(Activity): The full data must be written out exactly, with every line included.

Records for this task START

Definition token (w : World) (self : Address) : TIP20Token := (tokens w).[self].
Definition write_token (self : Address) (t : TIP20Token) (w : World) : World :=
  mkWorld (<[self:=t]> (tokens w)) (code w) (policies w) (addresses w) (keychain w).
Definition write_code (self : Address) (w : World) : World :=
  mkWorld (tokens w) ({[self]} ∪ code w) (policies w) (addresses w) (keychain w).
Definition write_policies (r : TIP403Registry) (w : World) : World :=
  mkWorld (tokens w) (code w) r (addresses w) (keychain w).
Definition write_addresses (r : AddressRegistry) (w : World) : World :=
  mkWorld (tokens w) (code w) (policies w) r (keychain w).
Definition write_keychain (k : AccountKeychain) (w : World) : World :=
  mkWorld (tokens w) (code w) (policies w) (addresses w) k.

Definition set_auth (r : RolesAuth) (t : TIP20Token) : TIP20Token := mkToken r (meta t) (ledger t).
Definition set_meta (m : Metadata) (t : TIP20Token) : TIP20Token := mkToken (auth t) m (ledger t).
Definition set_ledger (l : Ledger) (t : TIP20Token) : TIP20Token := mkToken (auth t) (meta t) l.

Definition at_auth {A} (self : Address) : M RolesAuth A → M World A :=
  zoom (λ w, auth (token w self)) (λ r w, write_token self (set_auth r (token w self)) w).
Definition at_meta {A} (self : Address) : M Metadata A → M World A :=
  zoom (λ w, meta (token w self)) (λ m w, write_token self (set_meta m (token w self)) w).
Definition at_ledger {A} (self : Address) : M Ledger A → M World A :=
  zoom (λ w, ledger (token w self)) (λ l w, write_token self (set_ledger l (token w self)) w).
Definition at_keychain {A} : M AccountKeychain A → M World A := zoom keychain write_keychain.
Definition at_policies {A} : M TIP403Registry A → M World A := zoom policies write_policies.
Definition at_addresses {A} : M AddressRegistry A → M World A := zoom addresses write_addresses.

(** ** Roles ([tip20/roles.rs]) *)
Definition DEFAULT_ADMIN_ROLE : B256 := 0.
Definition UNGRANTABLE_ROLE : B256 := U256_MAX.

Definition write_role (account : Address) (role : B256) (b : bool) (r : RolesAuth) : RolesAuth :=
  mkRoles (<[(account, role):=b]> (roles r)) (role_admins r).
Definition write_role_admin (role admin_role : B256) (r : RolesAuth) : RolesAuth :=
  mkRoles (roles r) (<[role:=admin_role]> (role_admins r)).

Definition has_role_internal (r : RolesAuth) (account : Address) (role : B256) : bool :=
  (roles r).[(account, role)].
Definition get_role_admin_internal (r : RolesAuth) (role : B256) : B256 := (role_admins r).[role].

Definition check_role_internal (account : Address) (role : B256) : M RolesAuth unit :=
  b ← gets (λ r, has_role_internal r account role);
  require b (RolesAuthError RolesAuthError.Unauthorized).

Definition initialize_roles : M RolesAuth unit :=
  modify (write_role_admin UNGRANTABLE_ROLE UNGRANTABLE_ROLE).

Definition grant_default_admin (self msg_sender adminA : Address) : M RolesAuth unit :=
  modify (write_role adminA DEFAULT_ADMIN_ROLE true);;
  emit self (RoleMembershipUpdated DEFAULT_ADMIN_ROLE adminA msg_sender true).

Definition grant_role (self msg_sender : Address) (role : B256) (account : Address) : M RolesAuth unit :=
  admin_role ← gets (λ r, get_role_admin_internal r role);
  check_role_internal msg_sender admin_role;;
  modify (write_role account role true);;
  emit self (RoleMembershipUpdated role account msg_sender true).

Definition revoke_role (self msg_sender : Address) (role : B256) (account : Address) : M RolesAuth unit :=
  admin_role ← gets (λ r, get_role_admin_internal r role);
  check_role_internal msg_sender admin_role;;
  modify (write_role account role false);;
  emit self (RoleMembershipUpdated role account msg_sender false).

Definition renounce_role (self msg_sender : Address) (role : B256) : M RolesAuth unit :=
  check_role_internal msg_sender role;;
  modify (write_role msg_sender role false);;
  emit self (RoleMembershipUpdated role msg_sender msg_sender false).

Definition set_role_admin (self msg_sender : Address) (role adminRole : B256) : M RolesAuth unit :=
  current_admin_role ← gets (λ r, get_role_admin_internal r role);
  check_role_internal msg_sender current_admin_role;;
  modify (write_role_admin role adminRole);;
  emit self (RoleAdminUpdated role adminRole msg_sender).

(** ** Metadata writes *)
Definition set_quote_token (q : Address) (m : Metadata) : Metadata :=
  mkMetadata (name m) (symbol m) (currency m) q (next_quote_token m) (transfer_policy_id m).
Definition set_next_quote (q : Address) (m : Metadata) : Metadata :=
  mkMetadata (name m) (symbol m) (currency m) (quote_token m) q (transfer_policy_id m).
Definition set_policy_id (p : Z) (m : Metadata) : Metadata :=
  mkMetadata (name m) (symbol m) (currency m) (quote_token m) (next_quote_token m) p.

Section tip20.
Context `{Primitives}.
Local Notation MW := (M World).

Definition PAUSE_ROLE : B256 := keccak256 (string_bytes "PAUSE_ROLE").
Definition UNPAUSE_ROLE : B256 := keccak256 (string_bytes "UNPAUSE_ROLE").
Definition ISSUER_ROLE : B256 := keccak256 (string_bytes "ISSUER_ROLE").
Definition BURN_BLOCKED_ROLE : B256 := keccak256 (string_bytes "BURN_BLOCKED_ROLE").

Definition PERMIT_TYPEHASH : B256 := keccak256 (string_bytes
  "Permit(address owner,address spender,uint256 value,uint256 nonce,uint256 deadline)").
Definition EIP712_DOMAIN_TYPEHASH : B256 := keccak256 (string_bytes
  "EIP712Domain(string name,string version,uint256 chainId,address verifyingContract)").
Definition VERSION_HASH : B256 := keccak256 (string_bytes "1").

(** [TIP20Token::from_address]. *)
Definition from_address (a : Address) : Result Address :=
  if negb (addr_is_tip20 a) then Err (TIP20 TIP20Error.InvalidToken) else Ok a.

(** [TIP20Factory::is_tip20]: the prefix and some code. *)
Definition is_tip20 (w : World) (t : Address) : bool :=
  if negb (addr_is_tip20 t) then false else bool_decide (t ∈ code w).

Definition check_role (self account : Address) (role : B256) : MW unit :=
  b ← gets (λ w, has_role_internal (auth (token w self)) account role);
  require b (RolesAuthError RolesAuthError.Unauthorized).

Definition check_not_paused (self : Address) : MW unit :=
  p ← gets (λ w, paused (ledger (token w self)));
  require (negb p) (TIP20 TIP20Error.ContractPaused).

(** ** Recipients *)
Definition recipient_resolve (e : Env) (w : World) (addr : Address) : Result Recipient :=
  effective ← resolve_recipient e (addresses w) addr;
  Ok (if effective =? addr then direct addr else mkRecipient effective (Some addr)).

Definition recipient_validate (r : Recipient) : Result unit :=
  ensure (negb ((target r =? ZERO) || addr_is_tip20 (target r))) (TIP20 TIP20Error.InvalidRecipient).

Records for this task END

(Reply to the task):
Definition token (w : World) (self : Address) : TIP20Token := (tokens w).[self].
Definition write_token (self : Address) (t : TIP20Token) (w : World) : World :=
  mkWorld (<[self:=t]> (tokens w)) (code w) (policies w) (addresses w) (keychain w).
Definition write_code (self : Address) (w : World) : World :=
  mkWorld (tokens w) ({[self]} ∪ code w) (policies w) (addresses w) (keychain w).
Definition write_policies (r : TIP403Registry) (w : World) : World :=
  mkWorld (tokens w) (code w) r (addresses w) (keychain w).
Definition write_addresses (r : AddressRegistry) (w : World) : World :=
  mkWorld (tokens w) (code w) (policies w) r (keychain w).
Definition write_keychain (k : AccountKeychain) (w : World) : World :=
  mkWorld (tokens w) (code w) (policies w) (addresses w) k.

Definition set_auth (r : RolesAuth) (t : TIP20Token) : TIP20Token := mkToken r (meta t) (ledger t).
Definition set_meta (m : Metadata) (t : TIP20Token) : TIP20Token := mkToken (auth t) m (ledger t).
Definition set_ledger (l : Ledger) (t : TIP20Token) : TIP20Token := mkToken (auth t) (meta t) l.

Definition at_auth {A} (self : Address) : M RolesAuth A → M World A :=
  zoom (λ w, auth (token w self)) (λ r w, write_token self (set_auth r (token w self)) w).
Definition at_meta {A} (self : Address) : M Metadata A → M World A :=
  zoom (λ w, meta (token w self)) (λ m w, write_token self (set_meta m (token w self)) w).
Definition at_ledger {A} (self : Address) : M Ledger A → M World A :=
  zoom (λ w, ledger (token w self)) (λ l w, write_token self (set_ledger l (token w self)) w).
Definition at_keychain {A} : M AccountKeychain A → M World A := zoom keychain write_keychain.
Definition at_policies {A} : M TIP403Registry A → M World A := zoom policies write_policies.
Definition at_addresses {A} : M AddressRegistry A → M World A := zoom addresses write_addresses.

(** ** Roles ([tip20/roles.rs]) *)
Definition DEFAULT_ADMIN_ROLE : B256 := 0.
Definition UNGRANTABLE_ROLE : B256 := U256_MAX.

Definition write_role (account : Address) (role : B256) (b : bool) (r : RolesAuth) : RolesAuth :=
  mkRoles (<[(account, role):=b]> (roles r)) (role_admins r).
Definition write_role_admin (role admin_role : B256) (r : RolesAuth) : RolesAuth :=
  mkRoles (roles r) (<[role:=admin_role]> (role_admins r)).

Definition has_role_internal (r : RolesAuth) (account : Address) (role : B256) : bool :=
  (roles r).[(account, role)].
Definition get_role_admin_internal (r : RolesAuth) (role : B256) : B256 := (role_admins r).[role].

Definition check_role_internal (account : Address) (role : B256) : M RolesAuth unit :=
  b ← gets (λ r, has_role_internal r account role);
  require b (RolesAuthError RolesAuthError.Unauthorized).

Definition initialize_roles : M RolesAuth unit :=
  modify (write_role_admin UNGRANTABLE_ROLE UNGRANTABLE_ROLE).

Definition grant_default_admin (self msg_sender adminA : Address) : M RolesAuth unit :=
  modify (write_role adminA DEFAULT_ADMIN_ROLE true);;
  emit self (RoleMembershipUpdated DEFAULT_ADMIN_ROLE adminA msg_sender true).

Definition grant_role (self msg_sender : Address) (role : B256) (account : Address) : M RolesAuth unit :=
  admin_role ← gets (λ r, get_role_admin_internal r role);
  check_role_internal msg_sender admin_role;;
  modify (write_role account role true);;
  emit self (RoleMembershipUpdated role account msg_sender true).

Definition revoke_role (self msg_sender : Address) (role : B256) (account : Address) : M RolesAuth unit :=
  admin_role ← gets (λ r, get_role_admin_internal r role);
  check_role_internal msg_sender admin_role;;
  modify (write_role account role false);;
  emit self (RoleMembershipUpdated role account msg_sender false).

Definition renounce_role (self msg_sender : Address) (role : B256) : M RolesAuth unit :=
  check_role_internal msg_sender role;;
  modify (write_role msg_sender role false);;
  emit self (RoleMembershipUpdated role msg_sender msg_sender false).

Definition set_role_admin (self msg_sender : Address) (role adminRole : B256) : M RolesAuth unit :=
  current_admin_role ← gets (λ r, get_role_admin_internal r role);
  check_role_internal msg_sender current_admin_role;;
  modify (write_role_admin role adminRole);;
  emit self (RoleAdminUpdated role adminRole msg_sender).

(** ** Metadata writes *)
Definition set_quote_token (q : Address) (m : Metadata) : Metadata :=
  mkMetadata (name m) (symbol m) (currency m) q (next_quote_token m) (transfer_policy_id m).
Definition set_next_quote (q : Address) (m : Metadata) : Metadata :=
  mkMetadata (name m) (symbol m) (currency m) (quote_token m) q (transfer_policy_id m).
Definition set_policy_id (p : Z) (m : Metadata) : Metadata :=
  mkMetadata (name m) (symbol m) (currency m) (quote_token m) (next_quote_token m) p.

Section tip20.
Context `{Primitives}.
Local Notation MW := (M World).

Definition PAUSE_ROLE : B256 := keccak256 (string_bytes "PAUSE_ROLE").
Definition UNPAUSE_ROLE : B256 := keccak256 (string_bytes "UNPAUSE_ROLE").
Definition ISSUER_ROLE : B256 := keccak256 (string_bytes "ISSUER_ROLE").
Definition BURN_BLOCKED_ROLE : B256 := keccak256 (string_bytes "BURN_BLOCKED_ROLE").

Definition PERMIT_TYPEHASH : B256 := keccak256 (string_bytes
  "Permit(address owner,address spender,uint256 value,uint256 nonce,uint256 deadline)").
Definition EIP712_DOMAIN_TYPEHASH : B256 := keccak256 (string_bytes
  "EIP712Domain(string name,string version,uint256 chainId,address verifyingContract)").
Definition VERSION_HASH : B256 := keccak256 (string_bytes "1").

(** [TIP20Token::from_address]. *)
Definition from_address (a : Address) : Result Address :=
  if negb (addr_is_tip20 a) then Err (TIP20 TIP20Error.InvalidToken) else Ok a.

(** [TIP20Factory::is_tip20]: the prefix and some code. *)
Definition is_tip20 (w : World) (t : Address) : bool :=
  if negb (addr_is_tip20 t) then false else bool_decide (t ∈ code w).

Definition check_role (self account : Address) (role : B256) : MW unit :=
  b ← gets (λ w, has_role_internal (auth (token w self)) account role);
  require b (RolesAuthError RolesAuthError.Unauthorized).

Definition check_not_paused (self : Address) : MW unit :=
  p ← gets (λ w, paused (ledger (token w self)));
  require (negb p) (TIP20 TIP20Error.ContractPaused).

(** ** Recipients *)
Definition recipient_resolve (e : Env) (w : World) (addr : Address) : Result Recipient :=
  effective ← resolve_recipient e (addresses w) addr;
  Ok (if effective =? addr then direct addr else mkRecipient effective (Some addr)).

Definition recipient_validate (r : Recipient) : Result unit :=
  ensure (negb ((target r =? ZERO) || addr_is_tip20 (target r))) (TIP20 TIP20Error.InvalidRecipient).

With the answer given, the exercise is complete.